Compte rendu de la conférence NewB / Finance Watch “Ethical Banking Works!”

Avec : Luc Van Liedekerke (Professeur d’Ethique financière à l’Université d’Anvers), Christian Felber (Economie du Bien Commun), Tom Olinger (NewB), Benoît Lallemand (Finance Watch), Annika Cayrol (Réseau Financité, modératrice)

Les copieux débats autour de la présentation de Christian Felber et de la table ronde sur le futur de la finance éthique ont révélé un panel unanime et un public déterminé à #ChangerLaFinance. (Voir aussi les vidéos ci-dessous). Le constat est sans appel : le système financier n’est pas aligné sur les besoins de la société. La spéculation génère des bulles et une volatilité qui gêne l’émergence de vrais signaux-prix et la pression pour des rendements financiers à court-terme occulte les besoins de financement pour l’intérêt général.

Sur le plan de la profession bancaire, l’éthique est trop largement absente des pratiques financières; le système financier est énorme, opaque, volatile; la prise de risque encouragée par des primes démesurées et la responsabilité individuelle diluée par la taille excessive des banques. Enfin, l’échec des tentatives de séparation bancaire maintient un système bancaire #TooBigToFail et #TooBigToJail (Voir le documentaire récent de Marc Roche), qui n’encourage pas la responsabilité de la profession.

Deux groupes de solutions se dessinent : celles qui ré-injectent de l’éthique et de la responsabilité dans les pratiques des banquiers au quotidien et celles qui limitent les impacts négatifs des marchés financiers et les ré-alignent sur les besoins de financement de l’économie réelle.

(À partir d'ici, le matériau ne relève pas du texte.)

(* ===== verification/_CoqProject ===== *)
-Q . S2P
Prelude.v
Crc.v
Hdlc.v
Containers.v
Packet.v
Routing.v
Endpoints.v
BitsCodec.v
BitsEngine.v
BitsEngineRuns.v
BitsTransmitter.v
BitsTransmitterKeeps.v
BitsTransmitterRuns.v
BitsTransmitterProps.v
BitsReceiver.v
BitsReceiverProps.v
BitsEndToEnd.v
BitsLockstep.v
UartLink.v
RamTransfer.v
Services.v
Mcp2515.v
CommandLine.v
EcuProcess.v
Platform.v
DemoWiring.v
DemoApp.v
RamApplication.v
LegacyHdlc.v
StaticString.v
CounterEcu.v
CanTest.v
BootProfile.v
Spans.v
(** C34: The type invariant of packet buffers: every packet reached from a new one of any
    16-bit capacity by any sequence of its methods, with arguments of their types, is
    well formed: its members are in range, its storage has exactly its capacity, which
    never changes, and its payload span has exactly its size, at most the capacity; and a
    call that fails leaves it as it was. *)
Theorem packet_type_invariant (n : Z) (p : PacketBuffer) :
  is_u16 n → packet_reachable n p →
  packet_wf p ∧ capacity p = n ∧ zlen (payload p) = size p ∧ size p ≤ n ∧
  ∀ c, packet_call_ok c p → (packet_call c p).1 = false → (packet_call c p).2 = p.
Proof.
  intros Hn Hreach. assert (H : packet_wf p ∧ capacity p = n).
  { induction Hreach as [|c p _ [Hp Hcap] Hc]; [by split; [apply new_packet_wf|]|].
    destruct (packet_call_wf c p Hp Hc) as [[Hwf Hcap'] _]. split; [done|congruence]. }
  destruct H as [Hp Hcap]. pose proof (pwf_size p Hp) as Hsize. split_and!; [done|done| |lia|].
  - unfold zlen. rewrite length_payload by done. lia.
  - intros c Hc. by apply packet_call_wf.
Qed.

Lemma packet_type_invariant_witness :
  let p := (packet_call (WritePayload 1 [7; 8]) (packet_call (Resize 3) (new_packet 4)).2).2 in
  packet_wf p ∧ capacity p = 4 ∧ zlen (payload p) = size p ∧ size p ≤ 4 ∧
  (packet_call (Resize 5) p).2 = p.
Proof.
  intros p. destruct (packet_type_invariant 4 p) as (Hwf & Hcap & Hlen & Hsize & Hfail).
  - by_evaluation.
  - apply reachable_call; [apply reachable_call; [apply reachable_new|by_evaluation]|].
    split; [by_evaluation|apply Nat.leb_le; vm_compute; reflexivity].
  - split_and!; [exact Hwf|exact Hcap|exact Hlen|exact Hsize|apply Hfail; by_evaluation].
Defined.

(** The span [headerAndPayload] hands to a link is the six header bytes and
    the payload for every size up to 65529; above that [totalSize] wraps around
    and only the first [size + 6 - 65536] bytes are covered. *)
Theorem headerAndPayload_spec (p : PacketBuffer) :
  packet_wf p →
  headerAndPayload p =
    if size p <=? 65529 then header_bytes (header p) ++ payload p
    else take (Z.to_nat (size p + 6 - 65536)) (header_bytes (header p)).
Proof.
  intros Hp. pose proof Hp as []. unfold headerAndPayload, totalSize, payload.
  change (Z.of_nat sizeof_Header) with 6.
  assert (length (header_bytes (header p)) = 6%nat) as Hlen by done.
  destruct (Z.leb_spec (size p) 65529).
  - rewrite u16_id by (unfold is_u16; lia).
    rewrite take_app, take_ge by (rewrite Hlen; lia). f_equal. f_equal. lia.
  - assert (u16 (size p + 6) = size p + 6 - 65536) as -> by word_lia.
    rewrite take_app_le by (rewrite Hlen; word_lia). done.
Qed.

Lemma headerAndPayload_spec_witness :
  headerAndPayload (set_size 1 (new_packet 2)) =
    if size (set_size 1 (new_packet 2)) <=? 65529
    then header_bytes (header (set_size 1 (new_packet 2))) ++ payload (set_size 1 (new_packet 2))
    else take (Z.to_nat (size (set_size 1 (new_packet 2)) + 6 - 65536))
           (header_bytes (header (set_size 1 (new_packet 2)))).
Proof.
  apply (headerAndPayload_spec (set_size 1 (new_packet 2))).
  repeat split; by_evaluation.
Defined.
(* ===== verification/Routing.v ===== *)
(** * Forwarding, dispatch and routing
      ([core/forwarding.h], [core/dispatch.h], [dispatch.cpp], [core/host.h],
      [host.cpp], [core/router.h], [router.cpp])

    The abstract classes are type classes over the environment [W]: an
    [EndpointReceiver] is a reference of type [R], so that a receiver listed in
    two dispatch entries is one receiver, and a [PacketForwarder] is the one the
    router was built with. *)

From S2P Require Import Prelude Packet.
Local Open Scope Z_scope.

(** ** Results *)

Module LinkAdmission.
Inductive t := kAccepted | kFull | kTooLarge | kRejected.
End LinkAdmission.
Module RouteResult.
Inductive t :=
  | kAccepted | kPartial | kFull | kTooLarge | kRejected
  | kNoRoute | kNoEgress | kInvalidIngress.
End RouteResult.
Module ReceiveResult.
Inductive t := kAccepted | kFull | kRejected.
End ReceiveResult.
Module DispatchResult.
Inductive t := kAccepted | kFull | kRejected | kNoEndpoint.
End DispatchResult.

#[export] Instance LinkAdmission_eq_dec : EqDecision LinkAdmission.t.
Proof. solve_decision. Defined.
#[export] Instance RouteResult_eq_dec : EqDecision RouteResult.t.
Proof. solve_decision. Defined.
#[export] Instance ReceiveResult_eq_dec : EqDecision ReceiveResult.t.
Proof. solve_decision. Defined.
#[export] Instance DispatchResult_eq_dec : EqDecision DispatchResult.t.
Proof. solve_decision. Defined.

(** An [InterfaceSet] is an 8-bit mask. *)
Definition kNoEgress : Z := 0.

(** [PacketForwarder::forward]. *)
Class PacketForwarder (W : Type) :=
  forwarder_forward : PacketBuffer → Z → State W RouteResult.t.

(** [EndpointReceiver::receive], of the receiver the reference names. *)
Class EndpointReceiver (R W : Type) :=
  receiver_receive : R → PacketBuffer → State W ReceiveResult.t.

Definition combineAdmission (current : RouteResult.t) (admission : LinkAdmission.t)
    : RouteResult.t :=
  let next :=
    match admission with
    | LinkAdmission.kAccepted => RouteResult.kAccepted
    | LinkAdmission.kFull => RouteResult.kFull
    | LinkAdmission.kTooLarge => RouteResult.kTooLarge
    | LinkAdmission.kRejected => RouteResult.kRejected
    end in
  if bool_decide (current = RouteResult.kNoEgress) || bool_decide (current = next) then next
  else if bool_decide (current = RouteResult.kPartial)
          || bool_decide (current = RouteResult.kAccepted)
          || bool_decide (next = RouteResult.kAccepted) then RouteResult.kPartial
  else if bool_decide (current = RouteResult.kRejected)
          || bool_decide (next = RouteResult.kRejected) then RouteResult.kRejected
  else RouteResult.kTooLarge.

Remettre de l’éthique dans les pratiques bancaires

Les intervenants s’accordent à dire que, parmi les raisons de la crise de 2008, les mauvaises pratiques des financiers sont en haut de la liste. Au coeur du problème : l’absence de responsabilisation face à la prise de risque. Ce qu’un intervenant appelle “jouer à la roulette russe avec des balles à blanc” : motivé par des bonus mirobolants en cas de succès, le banquier fait prendre à sa banque des risques énormes, spécule sur des produits à fort rendement, notoirement toxiques ou dont l’opacité ne permet simplement pas de juger la dangerosité. Mais si le vent tourne et que la banque s’effondre, l’Etat intervient en dernier recours pour payer les pots cassés sous la menace d’une disparition de l’épargne de ses citoyens : le trader et la banque s’en sortent indemnes. Autrement dit, la taille phénoménale des banques impose de facto une garantie publique implicite des activités à risques des banques. Privatiser les profits, nationaliser les pertes…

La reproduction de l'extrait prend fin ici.